Indien deze vraag met ja wordt beantwoord, was hun volgende vraag welke mate van beleidsvrijheid rest dan nog bij de RDA's? Het is toch niet de bedoeling dat de RDA poortwachter wordt voor de WW?

Voorts wilden deze leden weten hoe de rechtszekerheid van werkgever en werknemer gewaarborgd is indien de verschillende RDA's de hen nog gelaten beleidsvrijheid verschillend interpreteren.

De bewindslieden mogen zich in casu verheugen in een opvallend ruime belangstelling van wetgevingswatchers. Of dit als een compliment moet gelden mag, naar de mening van de leden van de CDA-fractie, worden betwijfeld. Immers het valt op dat de (kritische) opmerkingen uit de rechtspraktijk al tot een aanmerkelijk aantal correcties hebben geleid. Zo produceerden Mrs.
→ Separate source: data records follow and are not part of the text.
(* ===== verification/Ecv.v ===== *)
(** ECV, the exponential-continuation varint of
    [hathor/serialization/encoding/ecv.py]: LEB128 with continuation bits only
    in the bytes at power-of-two positions. *)

From stdpp Require Import base list.
From Stdlib Require Import ZArith Lia.
From S2P Require Import Prelude PyInt Serializer Deserializer Leb128.

Local Open Scope Z_scope.
Local Open Scope py_scope.

(** * The code *)

Definition is_pow2 (x : Z) : bool := (0 <? x) && (Z.land x (x - 1) =? 0).

Fixpoint encode_ecv_loop (fuel : nat) (signed : bool) (pos value : Z) : SM unit :=
  match fuel with
  | O => raise OutOfFuel
  | S fuel' =>
      if is_pow2 pos then
        let byte := Z.land value 127 in
        let value := Z.shiftr value 7 in
        if leb_cont signed value byte then write_byte byte
        else write_byte (Z.lor byte 128) ;;; encode_ecv_loop fuel' signed (pos + 1) value
      else
        let byte := Z.land value 255 in
        let value := Z.shiftr value 8 in
        write_byte byte ;;; encode_ecv_loop fuel' signed (pos + 1) value
  end.

(** twice the bytes the payload needs reaches the next power of two *)
Definition ecv_fuel (value : Z) : nat := (2 * leb_fuel value)%nat.

Definition encode_ecv (signed : bool) (value : Z) : SM unit :=
  if negb signed && (value <? 0) then raise ValueError
  else encode_ecv_loop (ecv_fuel value) signed 1 value.

Fixpoint decode_ecv_loop (fuel : nat) (signed : bool) (result shift pos : Z) : DM Z :=
  match fuel with
  | O => raise OutOfFuel
  | S fuel' =>
      let! byte := read_byte in
      if is_pow2 pos then
        let result := Z.lor result (Z.shiftl (Z.land byte 127) shift) in
        let shift := shift + 7 in
        if Z.land byte 128 =? 0 then
          if signed && negb (Z.land byte 64 =? 0)
          then ret (Z.lor result (- Z.shiftl 1 shift))
          else ret result
        else decode_ecv_loop fuel' signed result shift (pos + 1)
      else
        let result := Z.lor result (Z.shiftl byte shift) in
        decode_ecv_loop fuel' signed result (shift + 8) (pos + 1)
  end.

Definition decode_ecv (signed : bool) : DM Z := fun d =>
  decode_ecv_loop (des_fuel d) signed 0 0 1 d.

(** * Powers of two *)

Lemma is_pow2_pow k : 0 <= k -> is_pow2 (2 ^ k) = true.
Proof.
  intros Hk. unfold is_pow2. pose proof (Z.pow_pos_nonneg 2 k ltac:(lia) Hk).
  rewrite (proj2 (Z.ltb_lt 0 (2 ^ k))), land_ones_mod, Z.mod_same by lia. done.
Qed.

Lemma is_pow2_inv x : is_pow2 x = true -> exists k, 0 <= k /\ x = 2 ^ k.
Proof.
  unfold is_pow2. intros [Hx Hl]%andb_true_iff.
  apply Z.ltb_lt in Hx. apply Z.eqb_eq in Hl.
  exists (Z.log2 x). pose proof (Z.log2_nonneg x). split; [done|].
  pose proof (Z.log2_spec x Hx) as [Hlo Hhi].
  destruct (Z.eq_dec x (2 ^ Z.log2 x)) as [|Hne]; [done|]. exfalso.
  assert (Hb : Z.testbit (Z.land x (x - 1)) (Z.log2 x) = true).
  { rewrite Z.land_spec, Z.bit_log2 by lia.
    replace (Z.log2 x) with (Z.log2 (x - 1)) at 1; [by rewrite Z.bit_log2 by lia|].
    apply Z.log2_unique; lia. }
  by rewrite Hl, Z.bits_0 in Hb.
Qed.

(** * The bytes of a value *)

Fixpoint ecv_bytes (fuel : nat) (signed : bool) (pos v : Z) : bytes :=
  match fuel with
  | O => []
  | S fuel' =>
      if is_pow2 pos then
        if leb_stop signed v then [z2b (v mod 128)]
        else z2b (v mod 128 + 128) :: ecv_bytes fuel' signed (pos + 1) (v / 128)
      else z2b (v mod 256) :: ecv_bytes fuel' signed (pos + 1) (v / 256)
  end.

Definition ecv (signed : bool) (v : Z) : bytes := ecv_bytes (ecv_fuel v) signed 1 v.

(** [fuel] iterations reach a power of two at which [v] has been written: [n]
    more positions exhaust [v], and the stopping position is before [pos + fuel] *)
Definition ecv_adequate (fuel : nat) (signed : bool) (pos v : Z) : Prop :=
  (signed = true \/ 0 <= v) /\ 1 <= pos /\
  exists n k, 0 <= n /\ - 2 ^ n <= v < 2 ^ n /\ 0 <= k /\
              pos + n <= 2 ^ k /\ 2 ^ k < pos + Z.of_nat fuel.

(** dividing by a byte's capacity consumes one unit of the bound *)
Lemma div_bound n v d :
  1 <= n -> 2 <= d -> - 2 ^ n <= v < 2 ^ n -> - 2 ^ (n - 1) <= v / d < 2 ^ (n - 1).
Proof.
  intros Hn Hd Hv. replace n with (Z.succ (n - 1)) in Hv by lia.
  rewrite Z.pow_succ_r in Hv by lia.
  pose proof (Z.pow_pos_nonneg 2 (n - 1) ltac:(lia) ltac:(lia)).
  pose proof (Z.div_mod v d ltac:(lia)). pose proof (Z.mod_pos_bound v d ltac:(lia)). nia.
Qed.

Lemma div_keep v d : 2 <= d -> -1 <= v < 1 -> -1 <= v / d < 1.
Proof.
  intros. pose proof (Z.div_mod v d ltac:(lia)). pose proof (Z.mod_pos_bound v d ltac:(lia)). nia.
Qed.

Lemma ecv_adequate_next fuel signed pos v d :
  2 <= d -> ecv_adequate (S fuel) signed pos v ->
  is_pow2 pos && leb_stop signed v = false ->
  ecv_adequate fuel signed (pos + 1) (v / d).
Proof.
  intros Hd (Hs & Hpos & n & k & Hn & Hv & Hk & Hle & Hlt) Hgo.
  split; [|split; [lia|]].
  { destruct Hs as [|Hs]; [by left|right]. apply Z.div_pos; lia. }
  destruct (Z.eq_dec n 0) as [->|Hne].
  - change (2 ^ 0) with 1 in Hv. exists 0, k. change (2 ^ 0) with 1.
    split_and!; try lia; [apply div_keep; lia..|].
    destruct (Z.eq_dec pos (2 ^ k)) as [->|]; [|lia]. exfalso.
    rewrite is_pow2_pow in Hgo by done. unfold leb_stop in Hgo. simpl in Hgo.
    destruct signed; [lia|]. destruct Hs as [|Hs]; [done|lia].
  - exists (n - 1), k. pose proof (div_bound n v d ltac:(lia) Hd Hv). split_and!; lia.
Qed.

Lemma ecv_fuel_adequate signed v :
  signed = true \/ 0 <= v -> ecv_adequate (ecv_fuel v) signed 1 v.
Proof.
  intros Hs. split; [done|]. split; [done|].
  destruct (leb_fuel_adequate signed v Hs) as (n & Hn & Hv & _).
  unfold ecv_fuel. rewrite Hn. exists (Z.of_nat n), (Z.log2_up (1 + Z.of_nat n)).
  pose proof (Z.log2_up_nonneg (1 + Z.of_nat n)). split_and!; try lia.
  - destruct (Z.eq_dec (Z.of_nat n) 0) as [->|]; [done|].
    apply Z.log2_up_spec. lia.
  - destruct n as [|m]; [reflexivity|]. set (n := S m) in *.
    pose proof (Z.log2_up_spec (1 + Z.of_nat n) ltac:(lia)) as [Hlo _].
    pose proof (Z.log2_up_pos (1 + Z.of_nat n) ltac:(lia)).
    replace (Z.log2_up (1 + Z.of_nat n)) with (Z.succ (Z.pred (Z.log2_up (1 + Z.of_nat n)))) by lia.
    rewrite Z.pow_succ_r by lia. lia.
Qed.

Lemma encode_ecv_loop_writes fuel signed pos v :
  ecv_adequate fuel signed pos v ->
  writes (encode_ecv_loop fuel signed pos v) (ecv_bytes fuel signed pos v).
Proof.
  revert pos v. induction fuel as [|fuel IH]; intros pos v Had.
  { destruct Had as (_ & ? & n & k & ?). lia. }
  cbn [encode_ecv_loop ecv_bytes]. rewrite leb_cont_stop, land_127, land_255, shiftr_7, shiftr_8.
  pose proof (Z.mod_pos_bound v 128 ltac:(lia)). pose proof (Z.mod_pos_bound v 256 ltac:(lia)).
  destruct (is_pow2 pos) eqn:Hp; [destruct (leb_stop signed v) eqn:Hstop|].
  - apply write_byte_writes. lia.
  - rewrite lor_128_small by lia. apply (writes_bind _ [_]); [apply write_byte_writes; lia|].
    apply IH, ecv_adequate_next; [lia|done|by rewrite Hp, Hstop].
  - apply (writes_bind _ [_]); [apply write_byte_writes; lia|].
    apply IH, ecv_adequate_next; [lia|done|by rewrite Hp].
Qed.

Lemma decode_ecv_loop_reads fuel signed pos v n r s :
  ecv_adequate fuel signed pos v -> (length (ecv_bytes fuel signed pos v) <= n)%nat ->
  0 <= s -> 0 <= r < 2 ^ s ->
  reads (decode_ecv_loop n signed r s pos) (ecv_bytes fuel signed pos v) (r + v * 2 ^ s).
Proof.
  revert pos v n r s. induction fuel as [|fuel IH]; intros pos v n r s Had Hlen Hs Hr.
  { destruct Had as (_ & ? & ? & k & ?). lia. }
  cbn [ecv_bytes] in *. pose proof (Z.mod_pos_bound v 128 ltac:(lia)) as Hx.
  pose proof (Z.mod_pos_bound v 256 ltac:(lia)) as Hy.
  destruct (leb_acc r s (v mod 128) Hs Hr Hx) as [Hacc Hacc'].
  destruct n as [|n]; [repeat case_if; simpl in Hlen; lia|].
  cbn [decode_ecv_loop].
  destruct (is_pow2 pos) eqn:Hp; [destruct (leb_stop signed v) eqn:Hstop|]; simpl in Hlen.
  - destruct (leb_byte_last _ Hx) as [Hb Hf].
    eapply reads_bind_ret; [apply read_byte_reads|]. cbv beta zeta.
    rewrite b2z_z2b_small, Hb, Hf, Hacc by lia.
    pose proof (leb_last_value signed v Hstop) as Hv.
    destruct (signed && negb (Z.land (v mod 128) 64 =? 0)); [|by rewrite Hv].
    rewrite lor_neg_shiftl, Z.pow_add_r by lia. change (2 ^ 7) with 128.
    f_equal. rewrite <- Hv at 2. lia.
  - destruct (leb_byte_more _ Hx) as [Hb Hf].
    eapply (reads_bind _ _ [_]); [apply read_byte_reads|]. cbv beta zeta.
    rewrite b2z_z2b_small, Hb, Hf, Hacc by lia.
    replace (r + v * 2 ^ s) with ((r + v mod 128 * 2 ^ s) + v / 128 * 2 ^ (s + 7)).
    + apply IH; try lia. apply ecv_adequate_next; [lia|done|by rewrite Hp, Hstop].
    + rewrite Z.pow_add_r by lia. change (2 ^ 7) with 128.
      rewrite (Z.div_mod v 128) at 3 by lia. lia.
  - eapply (reads_bind _ _ [_]); [apply read_byte_reads|]. cbv beta zeta.
    rewrite b2z_z2b_small, lor_shiftl_add by lia.
    pose proof (Z.pow_add_r 2 s 8 ltac:(lia) ltac:(lia)) as E. change (2 ^ 8) with 256 in E.
    replace (r + v * 2 ^ s) with ((r + v mod 256 * 2 ^ s) + v / 256 * 2 ^ (s + 8)).
    + apply IH; try lia; [|nia]. apply ecv_adequate_next; [lia|done|by rewrite Hp].
    + rewrite E. rewrite (Z.div_mod v 256) at 3 by lia. lia.
Qed.

(** the encoder stops at a power-of-two position *)
Lemma ecv_bytes_pow2 fuel signed pos v :
  ecv_adequate fuel signed pos v ->
  is_pow2 (pos - 1 + blen (ecv_bytes fuel signed pos v)) = true.
Proof.
  revert pos v. induction fuel as [|fuel IH]; intros pos v Had.
  { destruct Had as (_ & ? & ? & k & ?). lia. }
  cbn [ecv_bytes]. destruct (is_pow2 pos) eqn:Hp; [destruct (leb_stop signed v) eqn:Hstop|];
    rewrite blen_cons.
  - rewrite blen_nil. by replace (pos - 1 + (1 + 0)) with pos by lia.
  - rewrite <- (IH (pos + 1) (v / 128)); [f_equal; lia|].
    apply ecv_adequate_next; [lia|done|by rewrite Hp, Hstop].
  - rewrite <- (IH (pos + 1) (v / 256)); [f_equal; lia|].
    apply ecv_adequate_next; [lia|done|by rewrite Hp].
Qed.

(** Every integer (non-negative when [signed] is false) is written by
    [encode_ecv] and read back by [decode_ecv], the encoder's loop terminates,
    and the encoding's length is a power of two, as the module documents. *)
Theorem ecv_roundtrip signed v :
  signed = true \/ 0 <= v ->
  writes (encode_ecv signed v) (ecv signed v) /\
  reads (decode_ecv signed) (ecv signed v) v /\
  exists k, 0 <= k /\ blen (ecv signed v) = 2 ^ k.
Proof.
  intros Hs. pose proof (ecv_fuel_adequate signed v Hs) as Had. split_and!.
  - unfold encode_ecv.
    replace (negb signed && (v <? 0)) with false; [|destruct signed; [done|simpl; lia]].
    by apply encode_ecv_loop_writes.
  - intros d rest Hr Hf. unfold decode_ecv.
    pose proof (decode_ecv_loop_reads (ecv_fuel v) signed 1 v (des_fuel d) 0 0) as H.
    rewrite Z.pow_0_r, Z.mul_1_r, Z.add_0_l in H. apply H; try done.
    unfold des_fuel. rewrite Hr. cbn [default from_option id].
    rewrite length_app. fold (ecv signed v). lia.
  - apply is_pow2_inv. rewrite <- (ecv_bytes_pow2 _ _ _ _ Had). f_equal.
Qed.

Lemma ecv_roundtrip_witness :
  reads (decode_ecv true) [z2b 192; z2b 187; z2b 248; z2b 127] (-123456).
Proof.
  exact (proj1 (proj2 (ecv_roundtrip true (-123456) (or_introl eq_refl)))).
Defined.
Verhulp en Kuip opnieuw een commentaar d.d. 26 maart 1998 en deze leden achtten het wenselijk dat de bewindslieden ook op dat commentaar reageren voorzover zij dat al niet deden in antwoord op de vragen als hiervoor namens de CDA-fractie geformuleerd.

Ook de leden van de fractie van de PvdA verwezen naar het schriftelijk commentaar van mr. E. Verhulp en mr. S.W. Kuip dat zij tijdens het schrijven van dit nader verslag ontvingen. Een deel van dit schrijven hadden zij nog verwerkt in dit nader verslag, een ander deel echter niet. Zonder zich te vereenzelvigen met al het gestelde in dit schrijven, stelden zij een reactie van de bewindslieden wel op hoge prijs. Zowel de leden van de CDA-fractie als die van de PvdA-fractie vroegen of de brieven van de Nederlandse Orde van Advocaten d.d. 16 maart 1998 en van de ABU d.d. 13 maart 1998 het kabinet nog aanleiding gegeven hebben om de datum van inwerkingtreding iets op te schuiven.

Zij meenden dat na aanvaarding van dit wetsvoorstel er in ieder geval nog een zekere tijd nodig is voor een intensieve voorlichtingscampagne voor het brede publiek en voor tussenpersonen (sociaal raadslieden, OR-leden, personeelsfunctionarissen, vakbondskaderleden, etc.). Vooral de regelingen inzake de ketting van tijdelijke contracten (artikel 668a), de uitzendovereenkomst (690 en 691), de onderlinge relatie tussen beide en het bijbehorend overgangsrecht zijn dermate gecompliceerd, dat zelfs de weinige ingevoerden, die het debat tot dusver gevolgd hebben het spoor bijster raken of van mening verschillen over de interpretatie van de thans voorliggende wetteksten. Deze leden stelden hierover dan ook de volgende vragen.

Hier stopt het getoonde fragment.